Open bluenote10 opened 4 years ago

bluenote10 commented 4 years ago

I've always been wondering if it wouldn't make more sense to benchmark very fast operations with a subtractive timing model against a task specific reference noop. The logic of the timing loop would be:

In terms of the timing model this would lead to a cancellation of the overhead terms:

elapsed = + (Instant::now + iters * (routine + mem::drop(O) + Range::next))
          - (Instant::now + iters * (noop + mem::drop(O) + Range::next))
        = iters * (routine - noop)

Here is an experimental implementation:

use criterion::{black_box, criterion_group, criterion_main, Criterion};
use std::time::{Duration, Instant};

fn bench_function_with_noop<O, N, R>(iters: u64, mut noop: N, mut routine: R) -> Duration
where
    N: FnMut() -> O,
    R: FnMut() -> O,
{
    let start = Instant::now();
    for _i in 0..iters {
        black_box(noop());
    }
    let t_noop = start.elapsed();

    let start = Instant::now();
    for _i in 0..iters {
        black_box(routine());
    }
    let t_routine = start.elapsed();

    // Durations can only be positive.
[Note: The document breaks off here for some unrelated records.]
Lemma msgrcv_selects_witness : selected [Msg 5 [1]; Msg 3 [2; 2]; Msg 4 []; Msg 3 [4]] (-3) 0 1 (Msg 3 [2; 2]).
Proof. apply (msgrcv_selects [Msg 5 [1]; Msg 3 [2; 2]; Msg 4 []; Msg 3 [4]] (-3) 0). lia. Defined.

Lemma uncrowded_table (st : state) :
  (forall id, id <> 0 -> msgque st id = None) ->
  (forall q, msgque st 0 = Some q -> Z.of_nat (length (msgs q)) < 2 ^ 16 /\ bytes_of (msgs q) < 2 ^ 16) -> uncrowded st.
Proof. intros Hn H0 id q Hq. destruct (decide (id = 0)) as [->|]; [by apply H0|]. by rewrite Hn in Hq. Qed.

Ltac uncrowded_tac :=
  apply uncrowded_table; [intros [|p|p] Hid; [done|reflexivity..]|intros q [= <-]; done].

(** One message is sent; the sender has found room and will queue it. *)
Definition msg_steps : list state :=
  let st := default msg_new (step msg_new (Msgsnd (root 2) 0 (Some 5) [1] 0 false) 2) in
  [st; default msg_new (step st (Resume 2 false true true 0) 3)].

Definition msg_sent : state := default msg_new (msg_steps !! 1%nat).

Lemma msg_sent_reachable : reachable msg_sent.
Proof.
  assert (H0 : uncrowded msg_new) by uncrowded_tac.
  assert (H1 : uncrowded (default msg_new (msg_steps !! 0%nat))) by uncrowded_tac.
  assert (H2 : uncrowded msg_sent) by uncrowded_tac.
  apply (reach_step (default msg_new (msg_steps !! 0%nat)) (Resume 2 false true true 0) 3); [|reflexivity|exact H2].
  apply (reach_step msg_new (Msgsnd (root 2) 0 (Some 5) [1] 0 false) 2); [|reflexivity|exact H1].
  apply (reach_step msg_init (Msgget (root 1) 0 384 true) 1); [apply reach_init|reflexivity|exact H0].
Qed.

Lemma msg_reachable_ok_witness : msghdrs msg_sent = 1 /\ slots hdrs_in (msgque msg_sent) = 1.
Proof.
  assert (E : msghdrs msg_sent = 1) by reflexivity. split; [exact E|].
  rewrite <-E. symmetry. apply msg_reachable_ok, msg_sent_reachable.
Defined.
We have to live with a bias 
    // of truncating for now...
    if let Some(diff) = t_routine.checked_sub(t_noop) {
        diff
    } else {
        std::time::Duration::from_nanos(0)
    }

}

// Example usage:

#[inline]
fn noop<T>(x: T) -> T {
    x
}

fn custom(c: &mut Criterion) {
    c.bench_function("test", |b| b.iter_custom(|iters| {
        bench_function_with_noop(
            iters,
            || noop(black_box(1.0_f64)),
            || black_box(1.0_f64).abs(),
        )
    }));
}

criterion_group!(benches, custom);
criterion_main!(benches);

Does such an approach make sense? If so, could we properly support it by allowing for negative durations in the interface, or even offering versions of iter and iter_batched with noops?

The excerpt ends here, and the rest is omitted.